Task brief | Until you reach the line containing "destruct (spec_step env", reproduce each line of the listing exactly, please, and include that line as well.

Given records |
Lemma step_refines env o m p cm : Repr m cm → parentConnection cm = p → op_addresses (env, o) →
  ∃ cm', cm_step env o cm = Some (cm', (spec_step env o (m, p)).2) ∧
    Repr (spec_step env o (m, p)).1.1 cm' ∧ parentConnection cm' = (spec_step env o (m, p)).1.2.
Proof.
  intros R Hp Ha. destruct o as [[c|] a re ovr|[c|] re ovr|[c|]|[c|]|]; unfold op_addresses in Ha; cbn -[AddConnectionWithAddress RemoveConnection spec_add] in *; try by exists cm.
  - pose proof (add_repr env c a re ovr m cm R Ha) as A. destruct (AddConnectionWithAddress _ _ _ _ _ _) as [cm' out].
    destruct (spec_add _ _ _ _ _ _) as [m' out']. destruct A as (-> & R' & P). exists cm'. by rewrite P, Hp.
  - pose proof (add_repr env c _ re ovr m cm R Ha) as A. destruct (AddConnectionWithAddress _ _ _ _ _ _) as [cm' out].
    destruct (spec_add _ _ _ _ _ _) as [m' out']. destruct A as (-> & R' & P). exists cm'. by rewrite P, Hp.
  - destruct (remove_repr env c m cm R Ha) as [R' P]. eexists. split_and!; [done|done|]. by rewrite P, Hp.
  - eexists. split_and!; [done|by apply repr_parent|done].
  - destruct (health_repr env m cm R) as (cm' & n & k & -> & R' & P). exists cm'. by rewrite P, Hp.
Qed.

Lemma run_refines ops : ∀ m p cm, Repr m cm → parentConnection cm = p → Forall op_addresses ops →
  ∃ cm', cm_run ops cm = Some (cm', (spec_run ops (m, p)).2) ∧
    Repr (spec_run ops (m, p)).1.1 cm' ∧ parentConnection cm' = (spec_run ops (m, p)).1.2.
Proof.
  induction ops as [|[env o] ops IH]; intros m p cm R Hp Ha; cbn [cm_run spec_run]; [by exists cm|].
  apply Forall_cons in Ha as [Ho Ha]. destruct (step_refines env o m p cm R Hp Ho) as (cm1 & -> & R1 & P1).
  destruct (spec_step env o (m, p)) as [[m1 p1] out1]; simpl in *.
  destruct (IH m1 p1 cm1 R1 P1 Ha) as (cm2 & -> & R2 & P2). destruct (spec_run ops (m1, p1)) as [[m2 p2] out2]; simpl in *.
  by exists cm2.
Qed.

(** C37: Any sequence of additions, removals, parent changes and health checks on a new manager ends
    without a panic and is observed as a table from types and addresses to connections: single and
    bulk lookups agree with the table the specification computes, the counts are the numbers of
    entries, and the connections disconnected in the background are the replaced live ones. *)
Theorem connections_are_a_table ops : Forall op_addresses ops →
  let '((m, p), out) := spec_run ops (∅, None) in
  ∃ cm, cm_run ops NewConnectionsManager = Some (cm, out) ∧ parentConnection cm = p ∧
    ∀ t, t < MaxConnectionTypes →
      (∀ a, length a = 20 → ConnectionByTypeAndAddress (Z.of_nat t) a cm = m !! (t, a)) ∧
      (∀ a, ConnectionsByType iter (Z.of_nat t) cm !! a = m !! (t, a)) ∧
      countConnectionsByType iter (Z.of_nat t) cm = Z.of_nat (size (ConnectionsByType iter (Z.of_nat t) cm)).
Proof.
  intros Ha. destruct (run_refines ops ∅ None NewConnectionsManager repr_new eq_refl Ha) as (cm & E & R & P).
  destruct (spec_run ops (∅, None)) as [[m p] out]; simpl in *. exists cm. split_and!; [done..|]. intros t Ht. split_and!.
  - intros a La. by apply lookup_repr.
  - intros a. by apply by_type_repr.
  - by eapply count_repr.
Qed.

(** ** Statistics *)

Lemma stats_lookup s t n name : stats_type s t n !! name =
  if bool_decide (0 < n ∧ MapIndexToConnectionType t = name)%Z then Some (i32 n) else s !! name.
Proof.
  unfold stats_type. destruct (0 <? n)%Z eqn:E; case_bool_decide as D; try (by rewrite lookup_insert_ne by (intros ?; apply D; split; [lia|done])).
  - destruct D as [_ <-]. by rewrite lookup_insert_eq.
  - destruct D as [? _]. lia.
  - done.
Qed.

Lemma stats_skip f l s name : (∀ t, t ∈ l → MapIndexToConnectionType (Z.of_nat t) = name → f t = 0%Z) →
  foldl (λ s t, stats_type s (Z.of_nat t) (f t)) s l !! name = s !! name.
Proof.
  revert s. induction l as [|t l IH]; intros s Hl; simpl; [done|]. rewrite IH by (intros; apply Hl; [by right|done]).
  rewrite stats_lookup, bool_decide_eq_false_2; [done|]. intros (Hn & E). rewrite (Hl t) in Hn by (done || left). lia.
Qed.

Lemma stats_one f l1 t l2 s name : MapIndexToConnectionType (Z.of_nat t) = name → (0 ≤ f t)%Z →
  (∀ t', t' ∈ l2 → MapIndexToConnectionType (Z.of_nat t') = name → f t' = 0%Z) →
  foldl (λ s t, stats_type s (Z.of_nat t) (f t)) s (l1 ++ t :: l2) !! name =
  if decide (f t = 0%Z) then foldl (λ s t, stats_type s (Z.of_nat t) (f t)) s l1 !! name else Some (i32 (f t)).
Proof.
  intros Hn Hp Hl. rewrite foldl_app. simpl. rewrite stats_skip by done. rewrite stats_lookup.
  case_bool_decide as D; case_decide; try done; [lia|]. exfalso. apply D. split; [lia|done].
Qed.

Written response |
Lemma step_refines env o m p cm : Repr m cm → parentConnection cm = p → op_addresses (env, o) →
  ∃ cm', cm_step env o cm = Some (cm', (spec_step env o (m, p)).2) ∧
    Repr (spec_step env o (m, p)).1.1 cm' ∧ parentConnection cm' = (spec_step env o (m, p)).1.2.
Proof.
  intros R Hp Ha. destruct o as [[c|] a re ovr|[c|] re ovr|[c|]|[c|]|]; unfold op_addresses in Ha; cbn -[AddConnectionWithAddress RemoveConnection spec_add] in *; try by exists cm.
  - pose proof (add_repr env c a re ovr m cm R Ha) as A. destruct (AddConnectionWithAddress _ _ _ _ _ _) as [cm' out].
    destruct (spec_add _ _ _ _ _ _) as [m' out']. destruct A as (-> & R' & P). exists cm'. by rewrite P, Hp.
  - pose proof (add_repr env c _ re ovr m cm R Ha) as A. destruct (AddConnectionWithAddress _ _ _ _ _ _) as [cm' out].
    destruct (spec_add _ _ _ _ _ _) as [m' out']. destruct A as (-> & R' & P). exists cm'. by rewrite P, Hp.
  - destruct (remove_repr env c m cm R Ha) as [R' P]. eexists. split_and!; [done|done|]. by rewrite P, Hp.
  - eexists. split_and!; [done|by apply repr_parent|done].
  - destruct (health_repr env m cm R) as (cm' & n & k & -> & R' & P). exists cm'. by rewrite P, Hp.
Qed.

Lemma run_refines ops : ∀ m p cm, Repr m cm → parentConnection cm = p → Forall op_addresses ops →
  ∃ cm', cm_run ops cm = Some (cm', (spec_run ops (m, p)).2) ∧
    Repr (spec_run ops (m, p)).1.1 cm' ∧ parentConnection cm' = (spec_run ops (m, p)).1.2.
Proof.
  induction ops as [|[env o] ops IH]; intros m p cm R Hp Ha; cbn [cm_run spec_run]; [by exists cm|].
  apply Forall_cons in Ha as [Ho Ha]. destruct (step_refines env o m p cm R Hp Ho) as (cm1 & -> & R1 & P1).
  destruct (spec_step env o (m, p)) as [[m1 p1] out1]; simpl in *.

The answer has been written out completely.